Por um lado, o Presidencialismo de Polarização foi possível devido a diminuição do custo de produção da informação provocado  pela  disseminação das  mídias sociais.  Mais precisamente,  o processo  de liberalização do mercado de  informação. Por muito tempo os meios de  comunicação exerciam um controle a priori da informação. Porém, o surgimento do Youtube, Facebook, Instagram, Twitter entre outros teve dois efeitos principais. Por um lado, a diminuição do custo de produção da informação; por  outro,  o  contato  direito  entre  indivíduos.  Portanto,  a  mudança  de  suporte  permite  que  o Bolsonarismo mantenha os apoiadores sempre radicalizados.

Por  outro  lado,  o  processo  de  polarização  está  relacionado  ao  enfraquecimento  das  instituições formadoras  de  consenso.  A ideia básica é  substituir  a intermediação das instituições que  filtram a informação para opinião pública.   Partidos, sindicatos, imprensa, ciência se tornam cada vez menos efetivos no processo de formação da opinião pública. É por isto que temos uma política sem partidos, uma  educação  sem  escola,  notícias  sem  imprensa,  conhecimento  sem  certificação…  A  progressiva diminuição  da  intermediação  política  entre  o  estado  e  a  sociedade  acabou  redefinindo  o  próprio funcionamento do sistema representativo.

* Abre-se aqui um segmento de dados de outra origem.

Lemma recvRequest_sockets g k t m s :
  recvRequest k t m (set_tcp_sockets g s) = with_sockets g (recvRequest k t m s).
Proof.
  unfold recvRequest, array_at, with_sockets. mrun. cbn [set_tcp_sockets cid_tcp_socket_].
  destruct (cid_tcp_socket_ s !! _) as [b|]; [|done].
  destruct b as [k'|]; simpl.
  - destruct (cid_tcp_socket_ s !! _) as [b|]; [|done]. case_decide; [|done]. simpl.
    destruct (cid_next_exp_seq_num_ s !! _); [|done]. case_match; [|done]. simpl.
    by destruct (addClientRequest _ _ _) as [[[] f]|].
  - destruct (<[_ := _]> (cid_tcp_socket_ s) !! _) as [b|]; [|done]. case_decide; [|done]. simpl.
    destruct (cid_next_exp_seq_num_ s !! _); [|done]. case_match; [|done]. simpl.
    by destruct (addClientRequest _ _ _) as [[[] f]|].
Qed.
Lemma each_sockets g k t ms s :
  each (recvRequest k t) ms (set_tcp_sockets g s) = with_sockets g (each (recvRequest k t) ms s).
Proof.
  revert s. induction ms as [|m ms IH]; intros s; [done|]. simpl.
  unfold mbind, M_bind at 1 2. rewrite recvRequest_sockets.
  destruct (recvRequest k t m s) as [[[] s']|]; [|done]. apply IH.
Qed.
Lemma set_tcp_sockets_id s : set_tcp_sockets (tcp_sockets_ s) s = s.
Proof. by destruct s. Qed.
Lemma each_keeps_sockets k t ms s s' :
  each (recvRequest k t) ms s = Ok (tt, s') → tcp_sockets_ s' = tcp_sockets_ s.
Proof.
  intros H. pose proof (each_sockets (tcp_sockets_ s) k t ms s) as Hs.
  rewrite set_tcp_sockets_id, H in Hs. simpl in Hs. injection Hs as Hs. by rewrite Hs.
Qed.

Lemma recvCallback_eq k t s sk :
  tcp_sockets_ s !! k = Some sk →
  recvCallback k t s =
    (_ ← each (recvRequest k t) (drain (inbound_data_ sk)).1;
     socket_upd k (set_inbound (drain (A := OMClientRequest) (inbound_data_ sk)).2)) s.
Proof.
  intros Hk. unfold recvCallback, socket_at. rewrite (bind_Ok _ _ s sk s).
  2: { unfold mbind, M_bind, gets. by rewrite Hk. }
  unfold mbind, M_bind at 1. rewrite (recv_messages_drain _ OMClientRequest_ok).
  unfold mbind, M_bind. destruct (each _ _ s) as [[[] s']|]; reflexivity.
Qed.

(** Bytes that arrive on a connection. *)
Definition arrive (k : Z) (bytes : list byte) : M OrderServer unit :=
  socket_upd k (λ sk, set_inbound (inbound_data_ sk ++ bytes) sk).

(** ** Sending *)
(** The numbered messages for responses [rs], with the client of each: [next c] is the
    next number of client [c]. *)
Definition bump (c : Z) (next : Z → Z) : Z → Z :=
  λ c', if decide (c' = c) then u64 (next c + 1) else next c'.
Fixpoint number (rs : list MEClientResponse) (next : Z → Z) : list (Z * OMClientResponse) :=
  match rs with
  | [] => []
  | r :: rs =>
    let c := resp_client_id_ r in
    (c, MkOMClientResponse (next c) r) ::
      number rs (bump c next)
  end.

Definition to_client (c : Z) (x : Z * OMClientResponse) : Prop := x.1 = c.
#[export] Instance to_client_dec c x : Decision (to_client c x).
Proof. unfold to_client. apply _. Defined.

(** Each client sees its own responses, in order, numbered without gaps. *)
Lemma number_client rs next c :
  0 ≤ next c → next c + Z.of_nat (length rs) < 2 ^ 64 →
  let out := filter (to_client c) (number rs next) in
  omresp_seq_num_ ∘ snd <$> out = seqZ (next c) (Z.of_nat (length out)) ∧
  me_client_response_ ∘ snd <$> out = filter (λ r, resp_client_id_ r = c) rs.
Proof.
  revert next. induction rs as [|r rs IH]; intros next H0 Hlt; [done|].
  cbn [length] in Hlt. cbn [number]. unfold to_client. specialize (IH (bump (resp_client_id_ r) next)).
  unfold bump in IH at 1 2 4.
  destruct (decide (resp_client_id_ r = c)) as [<-|Hc].
  - rewrite decide_True in IH by done. rewrite u64_id in IH by lia.
    destruct IH as [IH1 IH2]; [lia|lia|].
    rewrite !filter_cons_True by done. rewrite !fmap_cons. cbn [length].
    rewrite Nat2Z.inj_succ, (seqZ_cons (next _)) by lia. rewrite Z.pred_succ, <- Z.add_1_r.
    split; f_equal; done.
  - rewrite decide_False in IH by done. rewrite !filter_cons_False by done. apply IH; lia.
Qed.

(** The socket of a client, and the messages that go to socket [k]. *)
Definition socket_of (s : OrderServer) (c : Z) : option Z := mjoin (cid_tcp_socket_ s !! Z.to_nat c).
Definition stream (sock : Z → option Z) (k : Z) (msgs : list (Z * OMClientResponse)) : list OMClientResponse :=
  (filter (λ x, sock x.1 = Some k) msgs).*2.
Lemma stream_ok sock k msgs :
  forallb OMClientResponse_ok msgs.*2 = true → forallb OMClientResponse_ok (stream sock k msgs) = true.
Proof.
  rewrite !forallb_forall. intros Hok x Hx. apply Hok. revert Hx.
  rewrite <- !list_elem_of_In. unfold stream. rewrite !list_elem_of_fmap.
  intros (y & -> & [_ Hy]%list_elem_of_filter). by exists y.
Qed.
Definition next_numbers (s : OrderServer) (next : Z → Z) : Prop :=
  ∀ c, 0 ≤ c < ME_MAX_NUM_CLIENTS → cid_next_outgoing_seq_num_ s !! Z.to_nat c = Some (next c).
(** A response can be delivered: its client has a live connection. *)
Definition deliverable (s : OrderServer) (r : MEClientResponse) : Prop :=
  0 ≤ resp_client_id_ r < ME_MAX_NUM_CLIENTS ∧
  ∃ k, socket_of s (resp_client_id_ r) = Some k ∧ is_Some (tcp_sockets_ s !! k).

(** Two writes make one message. *)
Lemma tcp_send_message n r sk :
  Z.of_nat (length (outbound_data_ sk) + 50) ≤ TCPBufferSize →
  (_ ← tcp_send (le_split 8 n); tcp_send (put_MEClientResponse r)) sk =
    Ok (tt, set_outbound (outbound_data_ sk ++ wire_enc (MkOMClientResponse n r)) sk).
Proof.
  intros H. pose proof (wire_enc_length (MkOMClientResponse n r)) as Hl. cbn [wire_size OMClientResponse_wire] in Hl.
  change (wire_enc (MkOMClientResponse n r)) with (le_split 8 n ++ put_MEClientResponse r) in *.
  rewrite length_app, length_le_split in Hl.
  rewrite (bind_Ok _ _ _ _ _ (tcp_send_ok (le_split 8 n) sk ltac:(rewrite length_le_split; lia))).
  rewrite tcp_send_ok by (simpl; rewrite length_app, length_le_split; lia).
  simpl. by rewrite <- (assoc_L (++)).
Qed.
Lemma on_socket_ok k m sk r s :
  tcp_sockets_ s !! k = Some sk → m sk = Ok (tt, r) →
  on_socket k m s = Ok (tt, set_tcp_sockets (<[k := r]> (tcp_sockets_ s)) s).
Proof.
  intros Hk Hm. unfold on_socket, socket_at, socket_upd. mrun. rewrite Hk, Hm.
  by rewrite (alter_alt_Some _ _ _ _ Hk).
Qed.

Definition delivered (r : MEClientResponse) (k : Z) (sk : Socket) (n : Z) (s : OrderServer) : OrderServer :=
  set_next_outgoing (<[Z.to_nat (resp_client_id_ r) := u64 (n + 1)]> (cid_next_outgoing_seq_num_ s))
    (set_outgoing_responses (popped (outgoing_responses_ s))
      (set_tcp_sockets (<[k := set_outbound (outbound_data_ sk ++ wire_enc (MkOMClientResponse n r)) sk]>
        (tcp_sockets_ s)) s)).
Lemma delivered_sockets r k sk n s :
  tcp_sockets_ (delivered r k sk n s) =
    <[k := set_outbound (outbound_data_ sk ++ wire_enc (MkOMClientResponse n r)) sk]> (tcp_sockets_ s).
Proof. done. Qed.

Lemma send_response_ok r k sk s next :
  next_numbers s next → 0 ≤ resp_client_id_ r < ME_MAX_NUM_CLIENTS →
  socket_of s (resp_client_id_ r) = Some k → tcp_sockets_ s !! k = Some sk →
  Z.of_nat (length (outbound_data_ sk) + 50) ≤ TCPBufferSize →
  queue_wf (outgoing_responses_ s) →
  read_pos_ (outgoing_responses_ s) < write_pos_ (outgoing_responses_ s) →
  send_response r s = Ok (tt, delivered r k sk (next (resp_client_id_ r)) s).
Proof.
  intros Hn Hc Hk Hsk Hcap Hwf Hlt. unfold send_response, array_at.
  assert (cid_tcp_socket_ s !! Z.to_nat (resp_client_id_ r) = Some (Some k)) as Hs.
  { unfold socket_of in Hk. by destruct (_ !! _) as [[]|]; simplify_eq/=. }
  set (c := resp_client_id_ r) in *. specialize (Hn c Hc).
  pose proof (tcp_send_message (next c) r sk Hcap) as Hm.
  unfold mbind, M_bind, gets. rewrite Hn. unfold mret, M_ret. rewrite Hs. simpl.
  unfold mbind, M_bind in Hm. destruct (tcp_send (le_split 8 (next c)) sk) as [[[] sk1]|] eqn:E1; [|done].
  rewrite (on_socket_ok k _ sk sk1 s Hsk E1).
  rewrite (on_socket_ok k _ sk1 _ _ (lookup_insert_eq _ _ _) Hm).
  unfold zoom, updateReadIndex. mrun. cbn [outgoing_responses_ set_tcp_sockets].
  rewrite (proj2 (Z.eqb_neq _ _)) by lia. simpl. rewrite add_read_eq by (done || lia).
  unfold delivered. fold c. do 3 f_equal. unfold set_outgoing_responses, set_tcp_sockets. simpl.
  by rewrite insert_insert_eq.
Qed.

(** The next numbers after responses [rs]. *)
Definition numbers_after (rs : list MEClientResponse) (next : Z → Z) : Z → Z :=
  foldl (λ next r, bump (resp_client_id_ r) next) next rs.

(** The state after the response loop: the queue is empty and each connection's send buffer
    has grown by the messages of its clients. *)
Record responses_sent (s s' : OrderServer) (msgs : list (Z * OMClientResponse)) : Prop := {
  rs_wf : queue_wf (outgoing_responses_ s');
  rs_empty : contents MEClientResponse_default (outgoing_responses_ s') = [];
  rs_bound : cid_tcp_socket_ s' = cid_tcp_socket_ s;
  rs_exp : cid_next_exp_seq_num_ s' = cid_next_exp_seq_num_ s;
  rs_fifo : fifo_sequencer_ s' = fifo_sequencer_ s;
  rs_visits : receive_sockets_ s' = receive_sockets_ s ∧ send_sockets_ s' = send_sockets_ s;
  rs_dead k : tcp_sockets_ s !! k = None → tcp_sockets_ s' !! k = None;
  rs_stream k sk : tcp_sockets_ s !! k = Some sk →
    tcp_sockets_ s' !! k = Some (set_outbound
      (outbound_data_ sk ++ concat (wire_enc <$> stream (socket_of s) k msgs)) sk);
}.

Lemma bump_next_numbers r k sk s next :
  next_numbers s next → 0 ≤ resp_client_id_ r < ME_MAX_NUM_CLIENTS →
  next_numbers (delivered r k sk (next (resp_client_id_ r)) s) (bump (resp_client_id_ r) next).
Proof.
  intros Hn Hc c' Hc'. unfold bump. simpl.
  rewrite (insert_at _ next ME_MAX_NUM_CLIENTS) by done. done.
Qed.

Lemma deliverable_delivered r k sk n s r' :
  deliverable s r' → deliverable (delivered r k sk n s) r'.
Proof.
  intros [Hc (k' & Hk' & Hs)]. split; [done|]. exists k'. split; [done|]. simpl.
  by apply lookup_insert_is_Some'; right.
Qed.

Lemma responses_sent_step s r k sk next msgs s' :
  socket_of s (resp_client_id_ r) = Some k → tcp_sockets_ s !! k = Some sk →
  responses_sent (delivered r k sk (next (resp_client_id_ r)) s) s' msgs →
  responses_sent s s' ((resp_client_id_ r, MkOMClientResponse (next (resp_client_id_ r)) r) :: msgs).
Proof.
  intros Hk Hsk [Hwf He Hb Hx Hf Hv Hd Hs]. split; [done..| |].
  { intros k' Hk'. apply Hd. rewrite delivered_sockets, lookup_insert_ne; congruence. }
  intros k' sk' Hk'. unfold stream. simpl.
  destruct (decide (k' = k)) as [->|Hne].
  - rewrite filter_cons_True by done. simplify_eq.
    rewrite (Hs k _ (lookup_insert_eq _ _ _)). f_equal. unfold set_outbound. simpl. f_equal.
    by rewrite <- (assoc_L (++)).
  - rewrite filter_cons_False by (simpl; congruence).
    apply Hs. simpl. by rewrite lookup_insert_ne.
Qed.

Além disso, cabe destacar também a atuação da Lava Jato. As descobertas da Lava Jato e os escândalos relacionados a utilização dos recursos públicos diminuíram a credibilidade das negociações políticas. Visando quebrar o sistema de corrupção a Lava Jato acabou criminalizando a atividade política. Este processo  acabou  colocando  os  políticos  na  defensiva.  Afinal,  a  Lava  jato  aumentou  os  riscos  da barganha política e obrigou a diminuição dos ganhos. Ou seja, a Lava jato modificou a forma como o poder governamental é compartilhado politicamente. E é por isto que o Bolsonarismo acredita que pode pressionar o Congresso numa luta entre bandidos e mocinhos.

O padrão predominante de oposição também desempenha um papel importante no estabelecimento Presidencialismo  de  Polarização.  Como  o  PT  é  muito  grande  para  ser  controlado  ou  até  mesmo contornado politicamente, a oposição ao Bolsonarismo com base no Discurso do Lula Livre reforça o processo de polarização. Afinal ao vestir esta fantasia a oposição transforma o PT em mocinho e afasta parte  do  eleitorado  moderado.  Neste  sentido,  impede  a  formação  de  uma  frente  ampla  para neutralizar os efeitos perversos da agenda cultural e econômica Bolsonarista. Portanto, o padrão de oposição acaba reforçando funcionalmente o Presidencialismo de Polarização.

O extremismo político irreconciliável promovido pelo Bolsonarismo entre mocinhos e bandidos acabou estabelecendo o Presidencialismo de Polarização. O Presidencialismo de Polarização não elimina os vícios do Presidencialismo de Coalizão e do Presidencialismo de Cooptação. Ao contrário, aumenta os custos da negociação política porque a Nova Política torna os acordos políticos ainda mais instáveis. Neste  sentido,  o  aumento  da  clivagem  ideológica  entre  conservadorismo  e  progressismo  indica  a necessidade manter a divisão política permanentemente ativa. E é por isto que o Bolsonarismo se fixa sempre em questões que dividem muito politicamente.